The crisis has clearly revealed that regulatory gaps, or significant differences in regulation across financial services firms, can encourage regulatory arbitrage. Accordingly, a primary responsibility of the Council should be to harmonize prudential regulatory standards for financial institutions, products and practices to assure that market participants cannot arbitrage regulatory standards in ways that pose systemic risk. The Council should evaluate differing capital standards that apply to commercial banks, investment banks, and investment funds to determine the extent to which different standards circumvent regulatory efforts to contain excess leverage in the system. The Council could also undertake the harmonization of capital and margin requirements applicable to all over the counter (OTC) derivatives activities, and assure that differences in the treatment of OTC derivatives and exchange traded derivatives do not create dis-incentives for derivatives to be centrally traded on exchanges or through CCPs. This would facilitate interagency efforts to encourage greater use of standardized, centrally traded derivatives.

The Council's rulemaking authority should serve as a floor that must be met and could be exceeded, as appropriate, by the primary prudential regulator. Primary regulators would be charged with enforcing the requirements set by the Council. However, if the primary regulators fail to act, the Council should have the authority to do so. The standards set by the Council should be designed to provide incentives to reduce or eliminate potential systemic risks created by the size or complexity of individual entities, concentrations of risk or market practices, and other interconnections between entities and markets. Any standards set by the Council should be construed as a minimum floor for regulation that can be exceeded, as appropriate, by the primary prudential regulator.

The Council should have the authority to consult with systemic and financial regulators from other countries in developing reporting requirements and in identifying potential systemic risk in the global financial market. The Council also should report to Congress annually about its efforts, identify emerging systemic risk issues and recommend any legislative authority needed to mitigate systemic risk.

Some have suggested that a council approach would be less effective than having this authority vested in a single agency because of the perception that a deliberative council such as this would need additional time to address emergency situations that might arise from time to time. Certainly, some additional thought and effort will be needed to address any dissenting views in council deliberations.

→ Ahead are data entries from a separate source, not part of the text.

(** * ExerciseFormCorrector: a shallow embedding of the React component

    The development follows
    [exercise-app/src/components/ExerciseFormCorrector.jsx] (the current
    component, with drag-and-drop and object-URL cleanup).  React state
    cells, refs and the browser services the component calls
    ([URL.createObjectURL], [URL.revokeObjectURL], [axios.post], [alert],
    [console.error]) are fields of one explicit state record; every handler
    is a computation in a small state monad over that record, and every
    call of a browser service is appended to a chronological trace. *)

From Stdlib Require Import ZArith QArith Qround Qpower Lqa Ascii String List Lia.
From stdpp Require Import base tactics option list strings gmap.

Local Open Scope string_scope.
Local Open Scope Z_scope.
Local Open Scope list_scope.

(** ** Data model *)

(** A blob URL returned by [URL.createObjectURL]; the browser never hands
    out the same URL twice, so URLs are numbered. *)
Definition Url := nat.

(** A [File] object.  [file_id] is the identity of the JS object
    ([Object.is]), which is what React compares in a dependency array. *)
Record File := {
  file_id : nat;
  file_name : string;
  file_type : string
}.

#[global] Instance File_eq_dec : EqDecision File.
Proof. solve_decision. Defined.

(** One entry of [corrections_needed].  [severity] is [None] when the
    property is missing from the JSON object ([undefined]). *)
Record Correction := {
  issue : string;
  severity : option string;
  feedback : string;
  correction_instruction : string
}.

(** One value of the [detailed_breakdown] object. *)
Record AspectData := {
  score : Z;
  aspect_feedback : string
}.

(** [response.data].  An optional property is [None] when it is missing
    or [null]; [detailed_breakdown] lists the object's own entries in
    [Object.entries] order. *)
Record AnalysisResult := {
  overall_score : Z;
  whats_right : option (list string);
  corrections_needed : option (list Correction);
  detailed_breakdown : option (list (string * AspectData));
  improvement_tips : option (list string);
  overlay_url : option string
}.

(** [response.data] as axios hands it to [analyzeForm]: the parsed JSON
    object or, when the body of a 2xx reply is not valid JSON, the body
    itself as a string: called as on lines 98-112, with its default
    options, axios resolves such a reply and does not reject it. *)
Inductive ResponseData :=
| Json (a : AnalysisResult)
| Unparsed (body : string).

Coercion Json : AnalysisResult >-> ResponseData.

(** A JS number as [uploadProgress] can hold it: [Math.round] yields an
    integer, or [NaN] / [Infinity] when the division is not finite. *)
Inductive number :=
| Int (z : Z)
| NaN
| Infinity.

(** The [progressEvent] axios passes to [onUploadProgress]: the byte
    counters of the browser's progress event, with [total] undefined when
    the length is not computable. *)
Record ProgressEvent := {
  loaded : N;
  total : option N
}.

(** The [<video ref={videoRef}>] element. *)
Record VideoElement := {
  src : option Url
}.

(** A part of the multipart body built with [formData.append]. *)
Inductive FormValue :=
| FormFile (f : File)
| FormString (s : string).

(** Calls of browser services, in the order the component makes them. *)
Inductive Effect :=
| CreateObjectURL (f : File) (u : Url)
| RevokeObjectURL (u : Url)
| VideoLoad (u : Url)
| AxiosPost (url : string) (formData : list (string * FormValue))
            (contentType : string)
| ConsoleError (label : string) (error : string)
| Alert (msg : string).

(** ** Result renderer: pure helpers *)

Module Renderer.

(** [getScoreColor], lines 124-128. *)
Definition getScoreColor (score : Z) : string :=
  if 80 <=? score then "text-green-600"
  else if 60 <=? score then "text-yellow-600"
  else "text-red-600".

(** [getSeverityColor], lines 130-141.  The [switch] compares with [===],
    so a missing severity falls to [default]. *)
Definition getSeverityColor (severity : option string) : string :=
  match severity with
  | Some "critical" => "bg-red-100 border-red-400 text-red-700"
  | Some "warning" => "bg-yellow-100 border-yellow-400 text-yellow-700"
  | Some "info" => "bg-blue-100 border-blue-400 text-blue-700"
  | _ => "bg-gray-100 border-gray-400 text-gray-700"
  end.

(** The nested ternary of the severity badge, lines 364-370. *)
Definition badgeColor (severity : option string) : string :=
  if decide (severity = Some "critical") then "bg-red-200 text-red-800"
  else if decide (severity = Some "warning")
       then "bg-yellow-200 text-yellow-800"
  else "bg-blue-200 text-blue-800".

(** [aspect.replace("_", " ")]: a string pattern replaces the first
    occurrence only. *)
Fixpoint replace_underscore (s : string) : string :=
  match s with
  | EmptyString => EmptyString
  | String c rest =>
      if Ascii.eqb c "_"%char then String " "%char rest
      else String c (replace_underscore rest)
  end.

(** What the results panel shows. *)
Record CorrectionCard := {
  card_class : string;
  card_issue : string;
  badge_class : string;
  badge_text : option string;
  card_feedback : string;
  card_instruction : string
}.

Record BreakdownCell := {
  cell_title : string;
  cell_class : string;
  cell_score : Z;
  cell_feedback : string
}.

Inductive ReportSection :=
| OverallScore (cls : string) (score : Z)
| WhatsRight (items : list string)
| CorrectionsNeeded (cards : list CorrectionCard)
| DetailedBreakdown (cells : list BreakdownCell)
| ImprovementTips (tips : list string)
| SkeletalOverlay (video_src : string).

(** [analysis.corrections_needed.map(...)], lines 354-385. *)
Definition renderCorrection (correction : Correction) : CorrectionCard :=
  {| card_class := getSeverityColor (severity correction);
     card_issue := issue correction;
     badge_class := badgeColor (severity correction);
     badge_text := severity correction;
     card_feedback := feedback correction;
     card_instruction := correction_instruction correction |}.

(** [Object.entries(analysis.detailed_breakdown).map(...)], lines 397-415. *)
Definition renderAspect (entry : string * AspectData) : BreakdownCell :=
  let '(aspect, data) := entry in
  {| cell_title := replace_underscore aspect;
     cell_class := getScoreColor (score data);
     cell_score := score data;
     cell_feedback := aspect_feedback data |}.

(** [{xs && xs.length > 0 && (<section/>)}]: nothing is rendered for a
    missing or empty array. *)
Definition whenNonEmpty {A} (xs : option (list A))
    (section : list A -> ReportSection) : list ReportSection :=
  match xs with
  | Some (x :: rest) => [section (x :: rest)]
  | _ => []
  end.

(** [{x && (<section/>)}] on an object: any object, also an empty one, is
    truthy. *)
Definition whenObject {A} (x : option A)
    (section : A -> ReportSection) : list ReportSection :=
  match x with
  | Some v => [section v]
  | None => []
  end.

(** [{s && (<section/>)}] on a string: the empty string is falsy. *)
Definition whenString (s : option string)
    (section : string -> ReportSection) : list ReportSection :=
  match s with
  | Some (String c rest) => [section (String c rest)]
  | _ => []
  end.

(** The children of the results panel, lines 309-454: empty when
    [analysis] is null. *)
Definition renderResults (analysis : option AnalysisResult)
    : list ReportSection :=
  match analysis with
  | None => []
  | Some a =>
      [OverallScore (getScoreColor (overall_score a)) (overall_score a)]
      ++ whenNonEmpty (whats_right a) WhatsRight
      ++ whenNonEmpty (corrections_needed a)
           (fun cs => CorrectionsNeeded (map renderCorrection cs))
      ++ whenObject (detailed_breakdown a)
           (fun entries => DetailedBreakdown (map renderAspect entries))
      ++ whenNonEmpty (improvement_tips a) ImprovementTips
      ++ whenString (overlay_url a)
           (fun path => SkeletalOverlay ("http://localhost:5000" +:+ path))
  end.

End Renderer.

(** ** Component state *)

(** The [useState] cells, the three refs, and what the browser keeps on the
    component's behalf: the supply of blob URLs, the number of [axios.post]
    promises not yet settled, whether the component is mounted, and the
    trace of service calls. *)
Record State := {
  videoFile : option File;
  exerciseType : string;
  analysis : option ResponseData;
  loading : bool;
  uploadProgress : number;
  isDragging : bool;
  videoRef : option VideoElement;
  fileInputRef : option string;
  videoUrlRef : option Url;
  next_url : Url;
  inflight : nat;
  mounted : bool;
  trace : list Effect
}.

(** The state after the first render, lines 6-14: the file input is
    mounted with an empty value, the [<video>] element is not, and the
    [videoFile] effect has found no file to preview. *)
Definition initial : State :=
  {| videoFile := None;
     exerciseType := "squat";
     analysis := None;
     loading := false;
     uploadProgress := Int 0;
     isDragging := false;
     videoRef := None;
     fileInputRef := Some "";
     videoUrlRef := None;
     next_url := 0%nat;
     inflight := 0%nat;
     mounted := true;
     trace := [] |}.

(** ** A state monad for handlers *)

Definition M (A : Type) : Type := State -> A * State.

#[global] Instance M_ret : MRet M := fun A a st => (a, st).
#[global] Instance M_bind : MBind M :=
  fun A B f m st => let '(a, st') := m st in f a st'.

Definition gets {A} (f : State -> A) : M A := fun st => (f st, st).
Definition modify (f : State -> State) : M unit := fun st => (tt, f st).
Definition exec {A} (m : M A) (st : State) : State := snd (m st).
Definition skip : M unit := mret tt.

Fixpoint forEach {A} (xs : list A) (f : A -> M unit) : M unit :=
  match xs with
  | [] => skip
  | x :: rest => f x;; forEach rest f
  end.

(** State setters and ref assignments. *)
Definition setVideoFile (v : option File) : M unit :=
  modify (fun st =>
    {| videoFile := v; exerciseType := exerciseType st;
       analysis := analysis st; loading := loading st;
       uploadProgress := uploadProgress st; isDragging := isDragging st;
       videoRef := videoRef st; fileInputRef := fileInputRef st;
       videoUrlRef := videoUrlRef st; next_url := next_url st;
       inflight := inflight st; mounted := mounted st; trace := trace st |}).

However, a Council with regulatory agency participation will provide for an appropriate system of checks and balances to ensure that decisions reflect the various interests of public and private stakeholders. In this regard, it should be noted that the board structure at the FDIC, with the participation of the Comptroller of the Currency and the Director of the Office of Thrift Supervision, is not very different from the way the Council would operate. In the case of the FDIC, quick decisions have been made with respect to systemic issues and emergency bank resolutions on many occasions. Based on our experience with a board structure, we believe that decisions could be made quickly by a deliberative council.


The current financial crisis demonstrates the need for changes in the supervision and resolution of financial companies, especially those that are systemically important to the financial system. The FDIC stands ready to work with Congress to ensure that the appropriate steps are taken to strengthen our supervision and regulation of all financial companies -- especially those that pose a systemic risk to the financial system.

I would be pleased to answer any questions from the Committee.